(* ===== verification/BufferSpec.v ===== *)
(** * The contract of znet::Buffer

    A buffer denotes the byte string [avail b] still to be read.  The
    well-formedness invariant [wf] is kept by every operation, which is memory
    safety (no access outside the allocation); reads consume [avail] from the
    front and writes append at its end.  The class [BufferCodec] states what a
    matching pair of a writer and a reader promises, its instances are the
    buffer's own pairs, and the round trips follow for any pair. *)

From S2P Require Import Prelude Buffer.

(** ** Abstraction and invariant *)

Definition avail (b : Buffer) : list Z :=
  match data_ b with
  | Some d => slice (read_cursor_ b) (readable_bytes b) d
  | None => []
  end.

Definition store_ok (b : Buffer) : Prop :=
  match data_ b with
  | None => allocated_size_ b = 0 /\ write_cursor_ b <= read_cursor_ b
  | Some d => zlen d = allocated_size_ b /\ write_cursor_ b <= allocated_size_ b /\ bytes_ok d
  end.

Record wf (b : Buffer) : Prop := {
  wf_ub : ub_ b = false;
  wf_alloc : 0 <= allocated_size_ b < 2 ^ 63;
  wf_wc : 0 <= write_cursor_ b < 2 ^ 63;
  wf_rc : 0 <= read_cursor_ b < 2 ^ 63;
  wf_rl : 0 <= read_limit_ b <= size_max;
  wf_store : store_ok b
}.

(** A buffer open for writing [n] more bytes. *)
Record ready (n : Z) (b : Buffer) : Prop := {
  ready_wf : wf b;
  ready_open : read_cursor_ b <= write_cursor_ b;
  ready_limit : read_limit_ b = size_max;
  ready_room : write_cursor_ b + n <= 2 ^ 31
}.

(** The byte image of an [n]-byte integer in byte order [e]. *)
Definition enc (e : Endianness) (n : Z) (v : Z) : list Z :=
  if decide (e = LittleEndian) then le_bytes (Z.to_nat n) v else rev (le_bytes (Z.to_nat n) v).

Definition dec (e : Endianness) (bs : list Z) : Z :=
  if decide (e = LittleEndian) then le_val bs else le_val (rev bs).

(** [b'] is [b] with [bs] appended. *)
Record appends (b : Buffer) (bs : list Z) (b' : Buffer) : Prop := {
  app_wf : wf b';
  app_endian : endianness_ b' = endianness_ b;
  app_rc : read_cursor_ b' = read_cursor_ b;
  app_rl : read_limit_ b' = read_limit_ b;
  app_wc : write_cursor_ b' = write_cursor_ b + zlen bs;
  app_avail : avail b' = avail b ++ bs
}.

(** [b'] is [b] with [bs] consumed and [r] left. *)
Record consumes (b : Buffer) (bs r : list Z) (b' : Buffer) : Prop := {
  con_wf : wf b';
  con_endian : endianness_ b' = endianness_ b;
  con_rc : read_cursor_ b' = read_cursor_ b + zlen bs;
  con_wc : write_cursor_ b' = write_cursor_ b;
  con_rl : read_limit_ b' = read_limit_ b;
  con_err : last_error_ b' = last_error_ b;
  con_in : read_cursor_ b' <= Z.min (write_cursor_ b') (read_limit_ b');
  con_avail : avail b' = r
}.

(** The reader [f] turns the bytes [bs] into [x], whatever follows them. *)
Definition parses {A} (e : Endianness) (f : Buffer -> A * Buffer) (bs : list Z) (x : A) : Prop :=
  forall b r, wf b -> endianness_ b = e -> avail b = bs ++ r ->
  exists b', f b = (x, b') /\ consumes b bs r b'.

(** What a writer/reader pair promises: a byte image per value, written at the
    end and read back from the front. *)
Class BufferCodec `{P : Platform} {A} (e : Endianness) (valid : A -> Prop)
  (w : A -> Buffer -> Buffer) (r : Buffer -> A * Buffer) := {
  image : A -> list Z;
  image_nonempty x : valid x -> 1 <= zlen (image x);
  image_written x b : valid x -> endianness_ b = e -> ready (zlen (image x)) b ->
    appends b (image x) (w x b);
  image_read x : valid x -> parses e r (image x) x
}.

(** ** Basic facts *)

Ltac case_readable :=
  match goal with
  | |- context [if ?x <? ?y then _ else _] => destruct (Z.ltb_spec x y)
  end.

Lemma zlen_avail b : wf b -> zlen (avail b) = match data_ b with Some _ => readable_bytes b | None => 0 end.
Proof.
  intros [_ Ha Hw Hr Hl Hs]. unfold avail, store_ok in *.
  destruct (data_ b) as [d|]; [|done].
  unfold readable_bytes. case_readable; [by rewrite slice_nil|].
  apply length_slice; lia.
Qed.

Lemma readable_avail b : wf b -> readable_bytes b = zlen (avail b).
Proof.
  intros H. rewrite zlen_avail by done. destruct H as [_ Ha Hw Hr Hl Hs].
  unfold store_ok in Hs. destruct (data_ b); [done|].
  unfold readable_bytes. case_readable; lia.
Qed.

Lemma CheckReadableBytes_spec n b :
  wf b -> 0 <= n < 2 ^ 63 ->
  CheckReadableBytes n b = true <->
  n <= readable_bytes b /\ read_cursor_ b <= Z.min (write_cursor_ b) (read_limit_ b).
Proof.
  intros [_ Ha Hw Hr Hl _] Hn. unfold CheckReadableBytes, readable_bytes.
  rewrite u64_small by (unfold size_max in *; lia).
  case_readable;
    rewrite Z.leb_le; lia.
Qed.

Lemma zlen_enc e n v : 0 <= n -> zlen (enc e n v) = n.
Proof.
  intros. unfold enc. case_decide; rewrite ?length_rev, length_le_bytes; lia.
Qed.

Lemma enc_bytes_ok e n v : bytes_ok (enc e n v).
Proof. unfold enc. case_decide; [|apply bytes_ok_rev]; apply le_bytes_ok. Qed.

Lemma dec_enc e n v : 0 <= n -> 0 <= v < 256 ^ n -> dec e (enc e n v) = v.
Proof.
  intros Hn Hv. unfold dec, enc.
  case_decide; rewrite ?rev_involutive; apply le_val_bytes; by rewrite Z2Nat.id.
Qed.

Lemma dec_range e bs : bytes_ok bs -> 0 <= dec e bs < 256 ^ zlen bs.
Proof.
  intros. unfold dec. case_decide; [by apply le_val_range|].
  rewrite <- length_rev. by apply le_val_range, bytes_ok_rev.
Qed.

Lemma avail_bytes_ok b : wf b -> bytes_ok (avail b).
Proof.
  intros [_ _ _ _ _ Hs]. unfold avail, store_ok in *.
  destruct (data_ b); [apply slice_bytes_ok; tauto|constructor].
Qed.

(** The cursor has not run past what may be read. *)
Definition in_range (b : Buffer) : Prop :=
  read_cursor_ b <= Z.min (write_cursor_ b) (read_limit_ b).

Lemma avail_in_range b p r : wf b -> avail b = p ++ r -> p <> [] -> in_range b.
Proof.
  intros H E Hp. pose proof (readable_avail b H) as HL. rewrite E, length_app in HL.
  destruct p; [done|]. revert HL. unfold readable_bytes, in_range.
  case_readable; simpl; lia.
Qed.

Lemma in_range_readable b :
  in_range b -> readable_bytes b = Z.min (write_cursor_ b) (read_limit_ b) - read_cursor_ b.
Proof. unfold in_range, readable_bytes. case_readable; lia. Qed.

(** A prefix of what is left can be loaded without leaving the array. *)
Lemma load_avail b p r :
  wf b -> in_range b -> avail b = p ++ r ->
  load (read_cursor_ b) (zlen p) b = (p, b).
Proof.
  intros H Hin E. pose proof (readable_avail b H) as HL.
  rewrite E, length_app, in_range_readable in HL by done.
  destruct H as [_ Ha Hw Hr Hl Hs]. unfold load, avail, store_ok in *.
  destruct (data_ b) as [d|].
  - replace ((zlen p =? 0) || (0 <=? read_cursor_ b) && (read_cursor_ b + zlen p <=? zlen d))
      with true.
    2: { symmetry. apply orb_true_iff. right. apply andb_true_iff. rewrite !Z.leb_le. lia. }
    apply slice_prefix with (n := zlen p) in E as [-> _]; try done; try lia.
    rewrite in_range_readable by done. lia.
  - destruct p; [done|]. simpl in *. lia.
Qed.

Lemma SkipRead_consumes b p r :
  wf b -> in_range b -> avail b = p ++ r -> consumes b p r (SkipRead (zlen p) b).
Proof.
  intros H Hin E. pose proof (readable_avail b H) as HL.
  rewrite E, length_app, in_range_readable in HL by done.
  unfold in_range in Hin. destruct H as [Hu Ha Hw Hr Hl Hs].
  assert (Hc : u64 (read_cursor_ b + zlen p) = read_cursor_ b + zlen p).
  { apply u64_small. unfold size_max in *. lia. }
  split; unfold SkipRead; simpl; rewrite ?Hc; try done; try lia.
  - split; simpl; rewrite ?Hc; try done; try lia.
    unfold store_ok in *. simpl. rewrite ?Hc. destruct (data_ b); [done|]. lia.
  - unfold avail in *. simpl. destruct (data_ b) as [d|]; [|by destruct p].
    apply slice_prefix with (n := zlen p) in E as [_ E]; try done; try lia.
    2: { rewrite in_range_readable by done. lia. }
    rewrite <- E, ?Hc. f_equal. unfold readable_bytes; simpl. rewrite ?Hc.
    repeat case_readable; lia.
Qed.

Lemma consumes_trans b p q r b' b'' :
  consumes b p (q ++ r) b' -> consumes b' q r b'' -> consumes b (p ++ q) r b''.
Proof.
  intros [] []. split; try congruence; try done. rewrite length_app. lia.
Qed.

Lemma consumes_in_range b p r b' : consumes b p r b' -> in_range b'.
Proof. by intros []. Qed.

#[export] Hint Resolve consumes_in_range : znet.

(** ** Reading integers *)

Section Reading.
Context `{P : Platform}.

Lemma mem_val_dec e raw :
  mem_val (if decide (sys_endianness = e) then raw else rev raw) = dec e raw.
Proof.
  unfold mem_val, dec. destruct e, sys_endianness; simpl; repeat case_decide;
    try done; by rewrite rev_involutive.
Qed.

(** Reading never leaves the array: too few bytes is an error value. *)
Lemma ReadNumber_short n b :
  wf b -> 1 <= n < 2 ^ 63 -> readable_bytes b < n ->
  ReadNumber n b = (0, set_last_error ReadOutOfBounds b).
Proof.
  intros H Hn Hs. unfold ReadNumber.
  destruct (CheckReadableBytes n b) eqn:E; [|done].
  apply CheckReadableBytes_spec in E; [lia|done|lia].
Qed.

Lemma ReadNumber_exact n b p r :
  wf b -> 1 <= n < 2 ^ 63 -> zlen p = n -> avail b = p ++ r ->
  ReadNumber n b = (dec (endianness_ b) p, SkipRead n b).
Proof.
  intros H Hn Hp E.
  assert (Hin : in_range b) by (eapply avail_in_range; eauto; by intros ->; simpl in *; lia).
  unfold ReadNumber.
  replace (CheckReadableBytes n b) with true.
  2: { symmetry. apply CheckReadableBytes_spec; [done|lia|]. split; [|exact Hin].
       rewrite readable_avail, E, length_app by done. lia. }
  subst n. simpl. rewrite load_avail with (r := r) by done.
  by rewrite mem_val_dec.
Qed.

Lemma ReadNumber_parses e n p :
  1 <= n < 2 ^ 63 -> zlen p = n -> parses e (ReadNumber n) p (dec e p).
Proof.
  intros Hn Hp b r H He E. exists (SkipRead n b). split.
  - rewrite <- He. by eapply ReadNumber_exact.
  - subst n. apply SkipRead_consumes; try done.
    eapply avail_in_range; eauto. by intros ->; simpl in *; lia.
Qed.

(** A read of [n] bytes either consumes them or reports an error and moves
    nothing. *)
Lemma ReadNumber_cases n b :
  wf b -> 1 <= n < 2 ^ 63 ->
  (exists p r, zlen p = n /\ avail b = p ++ r /\ ReadNumber n b = (dec (endianness_ b) p, SkipRead n b) /\ consumes b p r (SkipRead n b)) \/
  (readable_bytes b < n /\ ReadNumber n b = (0, set_last_error ReadOutOfBounds b)).
Proof.
  intros H Hn. destruct (Z.lt_ge_cases (readable_bytes b) n) as [Hs|Hs].
  { right. split; [done|]. by apply ReadNumber_short. }
  left. exists (take (Z.to_nat n) (avail b)), (drop (Z.to_nat n) (avail b)).
  assert (Hp : zlen (take (Z.to_nat n) (avail b)) = n).
  { rewrite readable_avail in Hs by done. rewrite length_take. lia. }
  assert (E : avail b = take (Z.to_nat n) (avail b) ++ drop (Z.to_nat n) (avail b)).
  { by rewrite take_drop. }
  destruct (ReadNumber_parses (endianness_ b) n _ Hn Hp b _ H eq_refl E) as (b' & Eq & Hc).
  rewrite (ReadNumber_exact n b _ _ H Hn Hp E) in Eq.
  injection Eq as <-. split; [done|]. split; [done|]. split; [|done].
  by apply ReadNumber_exact with (r := drop (Z.to_nat n) (avail b)).
Qed.

Lemma set_last_error_wf err b : wf b -> wf (set_last_error err b).
Proof. by intros []. Qed.

Lemma ReadNumber_wf n b : wf b -> 1 <= n < 2 ^ 63 -> wf (ReadNumber n b).2.
Proof.
  intros H Hn. destruct (ReadNumber_cases n b H Hn) as [(p & r & _ & _ & -> & Hc)|[_ ->]].
  - by destruct Hc.
  - by apply set_last_error_wf.
Qed.

End Reading.

(** ** Reserving and appending *)

(** [b'] is [b] with room for [size] bytes in all and the same contents. *)
Record reserved (size : Z) (b b' : Buffer) : Prop := {
  res_wf : wf b';
  res_endian : endianness_ b' = endianness_ b;
  res_rc : read_cursor_ b' = read_cursor_ b;
  res_wc : write_cursor_ b' = write_cursor_ b;
  res_rl : read_limit_ b' = read_limit_ b;
  res_err : last_error_ b' = last_error_ b;
  res_avail : avail b' = avail b;
  res_room : size <= allocated_size_ b';
  res_data : is_Some (data_ b')
}.

Lemma grown_ge size : 0 <= size < 2 ^ 63 -> size <= grown size.
Proof.
  intros. unfold grown, kMinGrowth. rewrite u64_small by (unfold size_max; lia).
  destruct (Z.ltb_spec (size * 2) 64); lia.
Qed.

Lemma ready_weaken n m b : m <= n -> ready n b -> ready m b.
Proof. intros ? []. split; try done. lia. Qed.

+ + +

In the data above, find the line with "(zlen p) b)." and the line with "Lemma ReadNumber_exact n". Retype both, plus every line between them, exactly.

Answer for this exercise:
  wf b -> in_range b -> avail b = p ++ r -> consumes b p r (SkipRead (zlen p) b).
Proof.
  intros H Hin E. pose proof (readable_avail b H) as HL.
  rewrite E, length_app, in_range_readable in HL by done.
  unfold in_range in Hin. destruct H as [Hu Ha Hw Hr Hl Hs].
  assert (Hc : u64 (read_cursor_ b + zlen p) = read_cursor_ b + zlen p).
  { apply u64_small. unfold size_max in *. lia. }
  split; unfold SkipRead; simpl; rewrite ?Hc; try done; try lia.
  - split; simpl; rewrite ?Hc; try done; try lia.
    unfold store_ok in *. simpl. rewrite ?Hc. destruct (data_ b); [done|]. lia.
  - unfold avail in *. simpl. destruct (data_ b) as [d|]; [|by destruct p].
    apply slice_prefix with (n := zlen p) in E as [_ E]; try done; try lia.
    2: { rewrite in_range_readable by done. lia. }
    rewrite <- E, ?Hc. f_equal. unfold readable_bytes; simpl. rewrite ?Hc.
    repeat case_readable; lia.
Qed.

Lemma consumes_trans b p q r b' b'' :
  consumes b p (q ++ r) b' -> consumes b' q r b'' -> consumes b (p ++ q) r b''.
Proof.
  intros [] []. split; try congruence; try done. rewrite length_app. lia.
Qed.

Lemma consumes_in_range b p r b' : consumes b p r b' -> in_range b'.
Proof. by intros []. Qed.

#[export] Hint Resolve consumes_in_range : znet.

(** ** Reading integers *)

Section Reading.
Context `{P : Platform}.

Lemma mem_val_dec e raw :
  mem_val (if decide (sys_endianness = e) then raw else rev raw) = dec e raw.
Proof.
  unfold mem_val, dec. destruct e, sys_endianness; simpl; repeat case_decide;
    try done; by rewrite rev_involutive.
Qed.

(** Reading never leaves the array: too few bytes is an error value. *)
Lemma ReadNumber_short n b :
  wf b -> 1 <= n < 2 ^ 63 -> readable_bytes b < n ->
  ReadNumber n b = (0, set_last_error ReadOutOfBounds b).
Proof.
  intros H Hn Hs. unfold ReadNumber.
  destruct (CheckReadableBytes n b) eqn:E; [|done].
  apply CheckReadableBytes_spec in E; [lia|done|lia].
Qed.

Lemma ReadNumber_exact n b p r :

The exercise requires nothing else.